Jeff Monson poses with his Russian passport in June.

Minnesota-born mixed-martial-arts (MMA) fighter Jeff Monson has had a colorful career in Russia in recent years.

In 2015, he applied for Russian citizenship, saying he felt "Russian in spirit." In 2016, he began hosting the program Monson TV on Russian state-run RT television.

This 2017 music video with Russia's The Allen Dulles Band speaks for itself.

In 2018, he received a Russian passport and, the same year, was elected as a town councilman in the Moscow suburb of Krasnogorsk. Monson ran from the purportedly right-centrist, ruling United Russia party, despite being a self-described Christian anarcho-communist with ties to the Communist Party of Russia.

Under Russian law, the American had to surrender his U.S. citizenship when he was elected to public office in Russia.

When he was sworn in as a councilman in Krasnogorsk, his acceptance speech in what can only be charitably described as "broken Russian" was widely mocked on social media.
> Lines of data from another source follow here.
Lemma monitor_generation pinned_ip ss m :
  monitor_run pinned_ip ss m → Z.of_nat (length ss) < U64_MAX →
  1 <= generation m <= 1 + Z.of_nat (length ss) ∧
  Forall (λ s, s_generation s <= generation m ∧ (s_generation s = generation m → s_selection s = selection m)) ss.
Proof.
  induction 1 as [probe now|ss m now probe after _ IH]; intros Hlen.
  - unfold monitor_new. destruct (detect_egress _ _ _). simpl. split; [lia|done].
  - pose proof (snapshot_of_state now probe after pinned_ip m) as Heq.
    pose proof (snapshot_update now probe after pinned_ip m) as Hu.
    destruct (snapshot now probe after pinned_ip m) as [s m']. subst s. simpl in *.
    destruct IH as [Hg Hss]; [lia|]. unfold U64_MAX in *.
    assert (generation m <= generation m' <= generation m + 1 ∧ (generation m = generation m' → selection m = selection m'))
      as [Hg' Hsel].
    { destruct Hu as [[-> ->]|(_ & -> & _)]; [split; [lia|done]|].
      rewrite Z.mod_small by lia. split; lia. }
    split; [lia|]. constructor; [split; simpl; [lia|done]|].
    eapply Forall_impl; [exact Hss|]. intros t [Ht Heq]. split; [lia|]. intros. rewrite Heq by lia. apply Hsel. lia.
Qed.

(** A generation names one selection: over fewer than 2^64 - 1 snapshots of
    one monitor the generations never decrease, and two snapshots of equal
    generation have the same addresses and interface, so a cached decision
    keyed by the generation is still right. The generation always fits its
    64 bits and is never zero. *)
Theorem generation_names_selection pinned_ip ss m :
  monitor_run pinned_ip ss m →
  (1 <= generation m <= U64_MAX ∧ Forall (λ s, 1 <= s_generation s <= U64_MAX) ss) ∧
  (Z.of_nat (length ss) < U64_MAX →
   StronglySorted (λ newer older, s_generation older <= s_generation newer ∧
     (s_generation older = s_generation newer → s_selection older = s_selection newer)) ss).
Proof.
  intros Hrun. split.
  - induction Hrun as [probe now|ss m now probe after _ [Hm Hss]].
    + unfold monitor_new. destruct (detect_egress _ _ _). by split.
    + pose proof (snapshot_of_state now probe after pinned_ip m) as Heq.
      pose proof (snapshot_update now probe after pinned_ip m) as Hu.
      destruct (snapshot now probe after pinned_ip m) as [s m']. subst s. simpl in *.
      assert (1 <= generation m' <= U64_MAX) as Hm'.
      { destruct Hu as [[_ ->]|(_ & -> & _)]; [done|].
        pose proof (Z.mod_pos_bound (generation m + 1) (2 ^ 64) eq_refl). unfold U64_MAX in *. lia. }
      split; [done|]. by constructor.
  - induction Hrun as [probe now|ss m now probe after Hrun IH]; intros Hlen; [constructor|].
    simpl in Hlen. pose proof (monitor_generation pinned_ip _ _ (run_snapshot _ _ _ now probe after Hrun) Hlen) as [_ Hall].
    constructor; [apply IH; lia|].
    pose proof (snapshot_of_state now probe after pinned_ip m) as Heq.
    destruct (snapshot now probe after pinned_ip m) as [s m']. subst s. simpl in *.
    by apply Forall_cons in Hall as [_ ?].
Qed.
(** What a dual-stack query makes of the results of the families, the [first] of
    which ends first; [grace] is whether the other ends within the grace period. *)
Definition merged (first second : result (list IpAddr)) (grace : bool) (found : list IpAddr) (complete : bool) : Prop :=
  (∀ a l, first = Ok (a :: l) →
     (∀ l', grace = true → second = Ok l' → found = (a :: l) ++ l' ∧ complete = true) ∧
     (grace = false ∨ is_ok second = false → found = a :: l ∧ complete = false)) ∧
  (first = Ok [] ∨ is_ok first = false →
     (∀ l', second = Ok l' → found = l' ∧ complete = is_ok first) ∧
     (is_ok second = false → found = [] ∧ complete = false)).

Lemma merge_families_merged first second grace :
  merged first second grace (merge_families first second grace).1 (merge_families first second grace).2.
Proof.
  unfold merged, merge_families. destruct first as [[|x l]|e], second as [l'|e'], grace; cbn [fst snd is_ok];
    split; try done; naive_solver.
Qed.

(** C30: What a lookup accepts from the network. A family's query succeeds exactly
    when one of its first two exchanges has sent its question from a bound socket
    and the first datagram that is for it gives an answer: one from the configured
    server that parses as a response with the random id of the exchange and with
    its one question (the name, in any case of its letters, the record type of
    the family and the class IN), that is not truncated and has no error code. The
    result is then no addresses when it says that the name does not exist, and
    else exactly the addresses of its answer records of the family that was asked.
    A dual-stack query finds the addresses of the family that ends first, followed
    by those of the other one when that comes within the grace period; it has only
    the other's when the first has none. It counts as complete, to be kept for the
    full time, only when both families were answered and nothing is missing. *)
Theorem dns_answers_authentic server network name ipv4 ipv6 ipv4_first within_grace :
  let '(found, complete) :=
    query_dual_stack message_from_vec name_from_ascii server network name ipv4 ipv6 ipv4_first within_grace in
  ∃ r4 r6, (∀ l, r4 = Ok l ↔ family_answered server network name TypeA ipv4 l) ∧
    (∀ l, r6 = Ok l ↔ family_answered server network name TypeAAAA ipv6 l) ∧
    (if ipv4_first then merged r4 r6 within_grace found complete else merged r6 r4 within_grace found complete).
Proof.
  unfold query_dual_stack.
  set (r4 := family server network name TypeA ipv4). set (r6 := family server network name TypeAAAA ipv6).
  destruct ipv4_first; [pose proof (merge_families_merged r4 r6 within_grace) as Hm
                       |pose proof (merge_families_merged r6 r4 within_grace) as Hm];
    (destruct (merge_families _ _ _) as [found complete]; exists r4, r6; split_and!;
      [intros l; apply family_iff|intros l; apply family_iff|exact Hm]).
Qed.

(** The exchange as the tests have it: a reply whose question has capitals. *)
Lemma reply_in_capitals m n c :
  m = MkMessage 7 true [MkQuery (lit "A.Node.Cloud-Nodes.Com.") TypeA ClassIN] false NoError [DataA x01 x02 x03 x04] →
  message_from_vec n = Some m → c = MkQuery (lit "a.node.cloud-nodes.com.") TypeA ClassIN →
  parse_response message_from_vec n 7 c = Ok (Some [V4 x01 x02 x03 x04]).
Proof. intros -> Hm ->. unfold parse_response. by rewrite Hm. Qed.
End AnswerProofs.

(** ** Witness: a partial answer, reused within its short time *)

Definition demo_host : bytes := lit "N1.cloud-nodes.com.".
Definition demo_lookup (now : Z) (answer : list IpAddr * bool) : M Cache (option (list IpAddr)) :=
  lookup (λ m, m) (λ s, lit "sig") lower demo_host 3 now now now (Some 1000) (λ _, answer).
Definition demo_ip : IpAddr := V4 x01 x02 x03 x04.

Lemma dns_cache_lifetime_witness :
  let '(r, c1) := demo_lookup 100 ([demo_ip; demo_ip], false) ∅ in
  r = Ok (Some [demo_ip])
  ∧ (∀ now' answered, now' < 30100 → demo_lookup now' answered c1 = (Ok (Some [demo_ip]), c1)).
Proof.
  pose proof (dns_cache_lifetime (λ m, m) (λ s, lit "sig") lower demo_host 3 100 100 100 1000
                (λ _, ([demo_ip; demo_ip], false)) ∅ (lit "sig.sig.n1.cloud-nodes.com")) as H.
  specialize (H ltac:(vm_compute; reflexivity)).
  specialize (H (λ e He, ltac:(exfalso; rewrite lookup_empty in He; discriminate He))).
  specialize (H ltac:(vm_compute; reflexivity)).
  cbv zeta in H. unfold demo_lookup.
  destruct (lookup _ _ _ demo_host 3 100 100 100 (Some 1000) _ ∅) as [r c1].
  destruct H as (_ & _ & _ & _ & H). destruct H as (Hr & Hhit & _); [vm_compute; discriminate|].
  split; [rewrite Hr; vm_compute; reflexivity|].
  intros now' answered Hnow. rewrite (Hhit now' now' now' (Some 1000) (λ _, answered)).
  - vm_compute. reflexivity.
  - exact Hnow.
Defined.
So when locals in the Putilkovo district of Krasnogorsk wanted to get Monson's attention with their request for a recreation-and-sports center for their children, they decided the best approach would be to have the kids make their pitch to him in a video in English.

In phonetically challenged, sing-song English, the children point out that their district has no cultural center and nowhere to play sports.

"We want to have sport center, with dancing, boxing, pool," one child says.

In May, Putilkovo children prepared a similar video appeal -- in excellent Russian -- for President Vladimir Putin's annual Direct Line call-in question-and-answer program, but it was not used on the show and they did not receive any response.

There has so far been no response to the video for Monson. A spokeswoman for the councilman, who identified herself only as Yevgenia, told RFE/RL that Monson was out of the country until October 30 but that upon his return he planned to discuss the Putilkovo situation with his fellow councilmen. Monson has repeatedly expressed his support for children's athletics in Russia, she added.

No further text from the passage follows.